|Discussion: Arachnoid cysts are benign intra-arachnoidal fluid collections, lined by a membrane of true arachnoid cells. They usually contain clear, colorless fluid that is most likely normal cerebrospinal fluid (CSF); rarely, they contain xanthocromic fluid. Microscopic examination of arachnoid cysts shows that the walls are formed from a splitting of the arachnoid membrane, with an inner and outer leaflet surrounding the cyst cavity.
The exact means of arachnoid cyst genesis remains unclear. Most are congenital, representing developmental anomalies. A small number are acquired, such as those resulting from post-inflammatory adhesions or after trauma, surgery, hemorrhage or infection. These acquired arachnoid cysts have been described variably as acquired, secondary or leptomeningeal.
Arachnoid cysts constitute approximately 1% of all intracranial masses. There is a 2:1 male-to-female ratio. Common locations include the middle cranial fossa (50%-60%), the perisellar and supra sellar region (1,5%-11%), the quadrigeminal cistern (10%), the cerebral convexities (4%-13%), the interhemispheric fissure (3%-7%), the retrocerebellar region (9%-16%) and the cerebellopntine angle (2%-11%).
Arachnoid cysts may be associated with other intracranial abnormalities, but data are not sufficient to indicate whether the association is typical or fortuitous. Of interest are the associations with anomalous venous drainage, hypogenesis of the corpus callosum, malformation of cortical development and cerebellar hamartomas. They may also be associated with Cockayne, Walker-Warburg and Menkes syndromes, as well as with autossomal dominant polycistic kidney disease.

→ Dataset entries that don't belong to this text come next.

(** [job_info["lastBuild"]["number"]] *)
Definition job_lastBuild_number (j : JobInfo) : result jval :=
  match job_lastBuild j with
  | Some last_build => dict_getitem last_build "number"
  | None =>
      match job_keys j !! "lastBuild" with
      | Some _ => Raise (TypeError "object is not subscriptable")
      | None => Raise (KeyError "lastBuild")
      end
  end.

(** Every call that leaves the process, with its arguments. *)
Inductive Call :=
| SessionGet (cookies : gmap string string) (url : string) (auth : string * string)
| SessionPost (cookies : gmap string string) (url : string)
    (headers : gmap string string) (auth : string * string) (params : option pyval)
| SessionRequest (cookies : gmap string string) (method url : string)
    (auth : string * string) (headers : gmap jval jval) (params data : pyval)
| ClientGetJobs (c : Client)
| ClientGetJobInfo (c : Client) (name : pyval)
| ClientBuildJob (c : Client) (name : pyval) (parameters : pyval)
| ClientGetBuildInfo (c : Client) (name : pyval) (number : pyval).

Definition is_http (c : Call) : bool :=
  match c with
  | SessionGet _ _ _ | SessionPost _ _ _ _ _ | SessionRequest _ _ _ _ _ _ _ => true
  | _ => false
  end.

(** The part of an HTTP request that a retry must repeat: everything but
    the crumb header and the cookie jar. *)
Definition request_line (c : Call) : option (string * string * (string * string) * pyval * pyval) :=
  match c with
  | SessionRequest _ method url auth _ params data => Some (method, url, auth, params, data)
  | _ => None
  end.

(** The answers of the outside world: a deterministic machine over a state
    [St] of its own.  [urljoin] and the client constructor are pure library
    functions and are left open as well. *)
Record Backend (St : Type) := mkBackend {
  urljoin : string → string → string;
  jenkins_Jenkins : string → string → string → Client;
  http : St → Call → result Response * St;
  get_jobs : St → Client → result pyval * St;
  get_job_info : St → Client → pyval → result JobInfo * St;
  build_job : St → Client → pyval → pyval → result (option Z) * St;
  get_build_info : St → Client → pyval → pyval → result pyval * St;
}.
Arguments urljoin {St} _ _ _.
Arguments jenkins_Jenkins {St} _ _ _ _.
Arguments http {St} _ _ _.
Arguments get_jobs {St} _ _ _.
Arguments get_job_info {St} _ _ _ _.
Arguments build_job {St} _ _ _ _ _.
Arguments get_build_info {St} _ _ _ _ _.

Inductive level := INFO | WARNING | ERROR.

(** The world of a run: the backend's state, the calls made so far (oldest
    first), the log, and the one mutable object the code shares ([store]:
    the lifespan context for the tools, the [requests] session's cookie jar
    for the script). *)
Record World (St S : Type) := mkWorld {
  net : St;
  calls : list Call;
  logged : list (level * string);
  store : S;
}.
Arguments mkWorld {St S} _ _ _ _.
Arguments net {St S} _.
Arguments calls {St S} _.
Arguments logged {St S} _.
Arguments store {St S} _.

Section Primitives.
Context {St S : Type}.

(** Make a call: the backend answers and moves on, the call is recorded. *)
Definition call {A} (c : Call) (answer : St → result A * St) : M (World St S) A :=
  λ w, let '(r, st') := answer (net w) in
       (r, mkWorld st' (calls w ++ [c]) (logged w) (store w)).

Definition log (l : level) (msg : string) : M (World St S) () :=
  λ w, (Ok (), mkWorld (net w) (calls w) (logged w ++ [(l, msg)]) (store w)).

Definition get_store : M (World St S) S := λ w, (Ok (store w), w).

Definition put_store (s : S) : M (World St S) () :=
  λ w, (Ok (), mkWorld (net w) (calls w) (logged w) s).
End Primitives.

Definition dquote : string := String (ascii_of_nat 34) EmptyString.

(** [s.split(sep, 1)]: cut at the first separator, if there is one. *)
Fixpoint split_once (sep : ascii) (s : string) : list string :=
  match s with
  | EmptyString => [EmptyString]
  | String a rest =>
      if bool_decide (a = sep) then [EmptyString; rest]
      else match split_once sep rest with
           | first :: others => String a first :: others
           | [] => [String a EmptyString]
           end
  end.

(** [a, b = l] *)
Definition unpack2 {A} (l : list A) : result (A * A) :=
  match l with
  | [a; b] => Ok (a, b)
  | [] => Raise (ValueError "not enough values to unpack (expected 2, got 0)")
  | [_] => Raise (ValueError "not enough values to unpack (expected 2, got 1)")
  | _ => Raise (ValueError "too many values to unpack (expected 2)")
  end.

(** The record returned by both [trigger_build] functions. *)
Record BuildTriggerResult := mkResult {
  status : string;
  job_name : string;
  queue_id : option Z;
  build_number : jval;
  job_url : jval;
  build_url : string;
}.

(** ** [src/jenkins_mcp/server.py] *)

Module Server.

Record JenkinsContext := mkContext {
  client : Client;
  crumb_data : option (gmap string string);
  session_cookies : option (gmap string string);
}.

Section WithBackend.
Context {St : Type} (B : Backend St).

(** The relative URL of line 30. *)
Definition crumb_path : string :=
  "crumbIssuer/api/xml?xpath=concat(//crumbRequestField," +:+ dquote +:+ ":"
    +:+ dquote +:+ ",//crumb)".

(** Lines 20-53.  The session is fresh, so its jar holds, after the
    exchange, exactly the cookies the exchange set. *)
Definition get_jenkins_crumb {S} (jenkins_url username password : string)
  : M (World St S) (option (gmap string string) * option (gmap string string)) :=
  try_except
    (let crumb_url := urljoin B jenkins_url crumb_path in
     let jar : gmap string string := ∅ in
     let* response :=
       call (SessionGet jar crumb_url (username, password))
            (λ st, http B st (SessionGet jar crumb_url (username, password))) in
     let jar := resp_cookies response ∪ jar in
     if negb (status_code response =? 200) then
       log WARNING ("Failed to get Jenkins crumb: HTTP " +:+ pretty (status_code response)) ;;
       ret (None, None)
     else if negb (str_contains ":" (text response)) then
       log WARNING ("Invalid crumb response format: " +:+ text response) ;;
       ret (None, None)
     else
       let* (field, value) := lift (unpack2 (split_once ":" (text response))) in
       let crumb_data : gmap string string := {[ field := value ]} in
       let session_cookies := jar in
       log INFO ("Got Jenkins crumb: " +:+ field +:+ "=<masked>") ;;
       ret (Some crumb_data, Some session_cookies))
    (λ e,
       log ERROR ("Error getting Jenkins crumb: " +:+ str_of_exn e) ;;
       ret (None, None)).

(** The [JENKINS_USE_API_TOKEN] switch, line 66. *)
Definition use_token_of (environ : gmap string string) : bool :=
  bool_decide (lower (default "false" (environ !! "JENKINS_USE_API_TOKEN")) = "true").

(** Lines 56-80, up to the [yield]: the context handed to every tool.
    [environ] is [os.environ] once [dotenv] has loaded the [.env] file. *)
Definition jenkins_lifespan {S} (environ : gmap string string)
  : M (World St S) JenkinsContext :=
  let* jenkins_url := lift (dict_getitem environ "JENKINS_URL") in
  let* username := lift (dict_getitem environ "JENKINS_USERNAME") in
  let* password := lift (dict_getitem environ "JENKINS_PASSWORD") in
  let use_token := use_token_of environ in
  let client := jenkins_Jenkins B jenkins_url username password in
  let* (crumb_data, session_cookies) :=
    (if negb use_token then get_jenkins_crumb jenkins_url username password
     else ret (None, None)) in
  ret (mkContext client crumb_data session_cookies).

(** Lines 86-90. *)
Definition list_jobs : M (World St JenkinsContext) pyval :=
  let* lifespan_context := get_store in
  let client := client lifespan_context in
  call (ClientGetJobs client) (λ st, get_jobs B st client).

Usually arachnoid cysts are asymptomatic and they are often an incidental finding on imaging. In children, the most common presentation are macrocephaly and intracranial hypertension. There may be associated hydrocephalus. In adults, the most commonly associated clinical features are headache and seizures. Focal neurological signs occur less frequently.
In symptomatic patients, clinical features depend on the location of the arachnoid cyst. Suprasellar arachnoid cysts are most often diagnosed in childhood secondary to hydrocephalus, visual field deficits or endocrine abnormalities. Cerebellopontine angle (CPA) arachnoid cysts may be associated with neuropathies of cranial nerves V, VII and VIII or cerebellar symptoms such as ataxia. Middle cranial fossa cysts most often present with increased intracranial pressure, headaches and seizures.
Arachnoid cysts are non-enhancing well circumscribed extra-axial lesions with the same attenuation on CT or signal intensity on all MR pulse sequences as that of CSF (fig 1, 2, 3 and 4). The walls of the cyst do not demonstrate abnormal contrast enhancement (fig 3), and there is no reactive edema surrounding the fluid collection (figure 1, 2 and 4). They may exert mass effect on adjacent brain (fig 1 and 2) or bone (fig 5).
Hypoplasia of the temporal lobe (fig 1 and 2), as well as bony remodelling and smooth erosion of the inner table of the ipsilateral temporal bone (fig 5) are commonly seen in middle cranial and Sylvian fissure cysts. A lesser frequent finding accompanying arachnoid cysts of the middle cranial fossa is hypertrophy and/or pneumatization of the lesser wing of the sphenoid bone (fig 1).
The marked enlargement of an arachnoid cyst on follow up studies is highly unnusual but occasionally observed. Similarly, spontaneous descompression of arachnoid cysts has been noted.
Rare complications of arachnoid cysts such as intracystic hemorrhage, subdural hematoma or subdural hygroma (fig 6 and 7) may be seen and is specially common with arachnoid cysts of the middle cranial fossa. They may occur either spontaneously or after head injury. Rupture of the outer wall and surrounding fragile veins allows blood to accumulate within the cyst, as well as blood/fluid in the subdural compartment. Hemorrhage into the cyst may be associated with increased or new symptoms.
The major differential diagnosis on routine CT or MR images is with an epidermoid cyst. These lesions are soft, lobulated, infiltrating masses that tend to surround vessels and cranial nerves. By contrast, arachnoid cysts are usually unilocular and smoothly marginated, stretching and displacing adjacent neurovascular structures; bone erosion is commonly associated with arachnoid cysts and rarely seen with epidermoid masses. FLAIR and diffusion-weighted sequences will usually allow differentiation between them. Arachnoid cysts are similar to CSF signal, with very low signal on FLAIR imaging and on ADC, whereas the keratinous semi solid content of an epidermoid cyst is characterized by higher intensity signal on FLAIR studies and on diffusion-weighted images.
Controversy surrounds the treatment of arachnoid cysts. Some clinicians advocate treating only patients with symptomatic cysts, whereas others believe that even asymptomatic cysts should be descompressed to avoid future complications.